Some respondents cite examples to support their opinions. Thus Gerd Blum describes the photograph from the Vietnam War, depicting children running for cover (Huynh Cong „Nick” Ut: Vietnam Napalm, 8. 6. 1972]: the little girl in the middle is like an impersonation of all the suffering. Blum analyzes why the picture remains to this day one of the most notorious images of war: the girl in the middle crying with pain has her arms spread wide, and her body thus divides the image in halves both vertically and horizontally. It is above all due to this compositional perfection, and to iconographic associations (the Pieta) that it became the personification of the horror of war.

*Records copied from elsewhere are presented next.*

Definition Counts (r : IngestRepository) (ctx : option goerr) : result AggregateCounts :=
  match ctx with
  | Some e => Err e
  | None =>
      Ok (mk_AggregateCounts (Z.of_nat (size (receipts r))) (Z.of_nat (size (traces r))) (Z.of_nat (size (events r))) (Z.of_nat (size (archives r)))
            (Z.of_nat (size (outbox r))))
  end.

(** ** Outcomes *)
Definition OutcomeReceiptID (tenantID idempotencyKeyHash : string) : string := ("orcpt_" ++ hashIdentity (tenantID ++ nul ++ idempotencyKeyHash))%string.
Definition OutcomeWorkflowID (tenantID traceID outcomeID : string) : string :=
  ("synthesize/" ++ str_take 16 (hashIdentity tenantID) ++ "/" ++ traceID ++ "/" ++ outcomeID ++ "/v1")%string.
Definition OutcomeAuditEventID (tenantID outcomeID : string) : string :=
  ("audit_" ++ hashIdentity (join nul [tenantID; outcomeID; "evidence_conflict"; "v1"]))%string.

Fixpoint equalStrings (first second : list string) : bool :=
  match first, second with
  | [], [] => true
  | x :: first, y :: second => String.eqb x y && equalStrings first second
  | _, _ => false
  end.

Definition known_state (state : string) : bool :=
  String.eqb state OutcomeStateVerifiedSuccess || String.eqb state OutcomeStateProvisionalSuccess || String.eqb state OutcomeStateInconclusive ||
  String.eqb state OutcomeStateVerifiedFailure.

Definition credit_mismatch (request : CommitOutcomeRequest) (c : CreditRecord) : bool :=
  let o := cq_Outcome request in
  failed (Credit.Validate c) || negb (String.eqb (cd_TenantID c) (cq_TenantID request)) || negb (String.eqb (cd_OutcomeID c) (co_ID o)) ||
  negb (String.eqb (cd_InjectionID c) (co_InjectionID o)) || negb (String.eqb (cd_TaskExecutionID c) (co_TaskExecutionID o)).

Definition ValidateOutcomeCommit (request : CommitOutcomeRequest) : result unit :=
  let o := cq_Outcome request in
  let e := cq_Evaluation request in
  reject String.eqb (cq_TenantID request) "" || negb (String.eqb (co_TenantID o) (cq_TenantID request)) ||
         negb (sha256Pattern (cq_IdempotencyKeyHash request)) || String.eqb (er_PolicyVersion e) "" || String.eqb (er_State e) "" ||
         String.eqb (co_TraceID o) "" || String.eqb (co_Hash o) "" with ErrInvalidOutcomeCommit;
  reject negb (VerifyCanonical o) with ErrInvalidOutcomeCommit;
  reject negb (Bool.eqb (er_PromotionEligible e) (String.eqb (er_State e) OutcomeStateVerifiedSuccess)) with ErrInvalidOutcomeCommit;
  reject negb (known_state (er_State e)) with ErrInvalidOutcomeCommit;
  reject String.eqb (co_SupersedesOutcomeID o) (co_ID o) with ErrInvalidOutcomeCommit;
  reject negb (Bool.eqb (String.eqb (co_InjectionID o) "") (String.eqb (co_TaskExecutionID o) "")) ||
         negb (Bool.eqb (match cq_Credit request with None => true | Some _ => false end) (String.eqb (co_InjectionID o) "")) with ErrInvalidOutcomeCommit;
  reject match cq_Credit request with Some c => credit_mismatch request c | None => false end with ErrInvalidOutcomeCommit;
  reject negb (equalStrings (sort_strings (er_ConflictPredicates e)) (er_ConflictPredicates e)) with ErrInvalidOutcomeCommit;
  Ok tt.

(** The receipt of a new outcome at [now]. *)
Definition new_outcome_receipt (request : CommitOutcomeRequest) (now : gotime) : OutcomeReceipt :=
  let t := cq_TenantID request in
  let o := cq_Outcome request in
  let e := cq_Evaluation request in
  mk_OutcomeReceipt (OutcomeReceiptID t (cq_IdempotencyKeyHash request)) t (co_ID o) (co_TraceID o) (co_Hash o) (OutcomeWorkflowID t (co_TraceID o) (co_ID o))
    (er_State e) (er_PromotionEligible e) (er_PolicyVersion e) OutcomeDispositionAccepted (UTC now)
    (match cq_Credit request with Some c => cd_ID c | None => "" end) (match cq_Credit request with Some c => cd_Class c | None => "" end).
(** Only an authorized trace is stored, and only as it was cleaned: a call that
    changes the archive or the ledger has the scope and the consent, names only
    allowed fields, and adds at most the canonical bytes of the cleaned request
    and the batch that they encode. *)
Theorem Ingest_sound (w : World) (ctx : nat -> option goerr) (now : gotime) (policy : SanitizerPolicy) (command : IngestCommand) :
  let w' := snd (Ingest w ctx now policy command) in
  w' = w \/ exists request batch, authorized policy command request /\ Build (pn_TenantID (ic_Principal command)) (Some (clean_request request)) = Ok batch /\
    (wd_archive w' = wd_archive w \/ exists key, KeyFor (pn_TenantID (ic_Principal command)) (cb_SchemaVersion batch) (cb_Hash batch) = Ok key /\
       objects (wd_archive w') = <[key := cb_CanonicalJSON batch]> (objects (wd_archive w))) /\
    (wd_ledger w' = wd_ledger w \/ exists object, wd_ledger w' =
       let request := mk_CommitIngestRequest (pn_TenantID (ic_Principal command)) (ic_IdempotencyKeyHash command) batch object in
       store_ingest (wd_ledger w) request (new_receipt request now)).
Proof.
  intros w'. unfold w', Ingest. clear w'. destruct (ingest_batch ctx policy command) as [[batch redactions]|] eqn:Eb; [|by left]. destruct (ctx 2%nat); [by left|]. right.
  destruct (ingest_batch_inv _ _ _ _ _ Eb) as (request & Ha & Hb). exists request, batch. split; [done|]. split; [done|].
  set (put := put_request _ _). destruct (PutCanonical (wd_archive w) (ctx 3%nat) put) as [pres archive] eqn:Ep.
  assert (Har : archive = wd_archive w \/ exists key, KeyFor (pn_TenantID (ic_Principal command)) (cb_SchemaVersion batch) (cb_Hash batch) = Ok key /\
    objects archive = <[key := cb_CanonicalJSON batch]> (objects (wd_archive w))).
  { destruct (PutCanonical_cases _ _ _ _ _ Ep) as [->|(key & Hv & _ & Ho & _)]; [by left|]. right. exists key. split; [|done]. unfold validatePutRequest in Hv. inv_Ok Hv. by apply Ok_inj in Hv as <-. }
  destruct pres as [object|]; [|by split; [|left]]. destruct (ctx 4%nat); [by split; [|left]|]. destruct (Commit _ _ _ _ _) as [res ledger] eqn:Ec.
  assert (Hl : ledger = wd_ledger w \/ exists object, ledger = let request := mk_CommitIngestRequest (pn_TenantID (ic_Principal command)) (ic_IdempotencyKeyHash command) batch object in
    store_ingest (wd_ledger w) request (new_receipt request now)).
  { destruct (ledger_Commit_cases _ _ _ _ _ _ _ Ec) as [->|(_ & _ & _ & _ & _ & _ & ->)]; [by left|right; by exists object]. }
  by destruct res.
Qed.

(** ** Credits *)

(** The credit was assigned to a selection of its injection that the repository holds. *)
Definition authentic (c : CreditRecord) : Prop :=
  exists selections rules selected outcome evaluation now, sv_attribution service = Some (selections, rules) /\
    byInjection selections !! (cd_TenantID c, cd_InjectionID c) = Some selected /\ VerifyCanonical outcome = true /\ co_ID outcome = cd_OutcomeID c /\
    Credit.Assign (mk_AssignmentRequest rules selected outcome evaluation (cd_InjectionID c) (cd_TaskExecutionID c) now) = Ok c.

Lemma attribute_authentic ctx storeNow now tenantID outcome evaluation c :
  attribute service ctx storeNow now tenantID outcome evaluation = Ok (Some c) -> VerifyCanonical outcome = true -> cd_TenantID c = tenantID -> cd_InjectionID c = co_InjectionID outcome ->
  cd_TaskExecutionID c = co_TaskExecutionID outcome -> cd_OutcomeID c = co_ID outcome -> authentic c.
Proof.
  unfold attribute. destruct (_ && _); [done|]. destruct (_ || _); [done|]. destruct (sv_attribution service) as [[selections rules]|] eqn:Es; [|done]. intros Ha Hv Ht Hi Hte Ho. inv_Ok Ha.
  match goal with Hf : FindByInjectionID _ _ _ _ _ = Ok ?s |- _ => rename Hf into Hfind, s into selected end. destruct (Credit.Assign _) as [assigned|] eqn:Ea; [|done]. injection Ha as ->.
  exists selections, rules, selected, outcome, evaluation, (UTC now). rewrite Ht, Hi, Hte, Ho. split_and!; try done.
  unfold FindByInjectionID, find_in in Hfind. destruct (ctx 1%nat); [done|]. destruct (_ || _) in Hfind; [done|]. destruct (byInjection selections !! _) as [x|]; [|done]. inv_Ok Hfind. by injection Hfind as ->.
Qed.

Most texts in the anthology do not arrive at an unambiguous answer – as if the way the question was posed pointed to the primary question: What is photography? We live among a proliferation of images, spilled at us daily from newspapers, television, advertisement. According to Rolf Sachsse, each image references itself rather than reality, affecting our lives, since we model our reality on images. Karl Muller is of a similar view: while formerly images were taken from life, today life takes the cue from images (popular culture, music videos, industrial design). Other texts (by Maria and Michael Otte, Claudia Fehrenkemper, MartinRoman Deppner) accentuate the qualities that distinguish photography from the human eye: photographs are able to mediate even what nobody has seen with their own eyes (microphotography, macrophotography). Others go even further, stressing the non-representative possibilities of photography: the creation of an autonomous image that represents neither object nor symbol and that is subjected to laws of its own (photograms, luminous structures). There are extreme views that do not comprehend photography as a medium but as an object (such as the endeavors of Ralph Filges, who perforates the surface of the photo-paper trying to exploit the forms hidden in photographic procedures). These contributions apparently tried to point out that photography is not about capturing its time.

The burning question today is the transition from analog photography to digital photography. Enno Kaufhold focuses on this issue in his contribution: he predicts the future based on his extensive knowledge of the 1920s – the products of silent cinema and small-format cameras, adopted to the accelerating tempo of modern life are almost entirely forgotten now, while photographs by August Sander or A. Renger­Patzch, who followed the slow, contemplative way of seeing, are ever more popular. The victorious market of electronic media cannot be stopped, but analog pictures will become treasured, lasting gems [among promising artists in this trend he cites also Jitka Hanzlova).

Perusing this book we find more questions than answers (a categorical “no” is given by Heinz Buddemeier and Jerzy Olek; a “yes” by Jorg Bostrom or Joachim Jansong). Questioning the initial question itself ultimately provides the reader with much food for thought. And that is one of the aims of the annual Bielefeld symposia.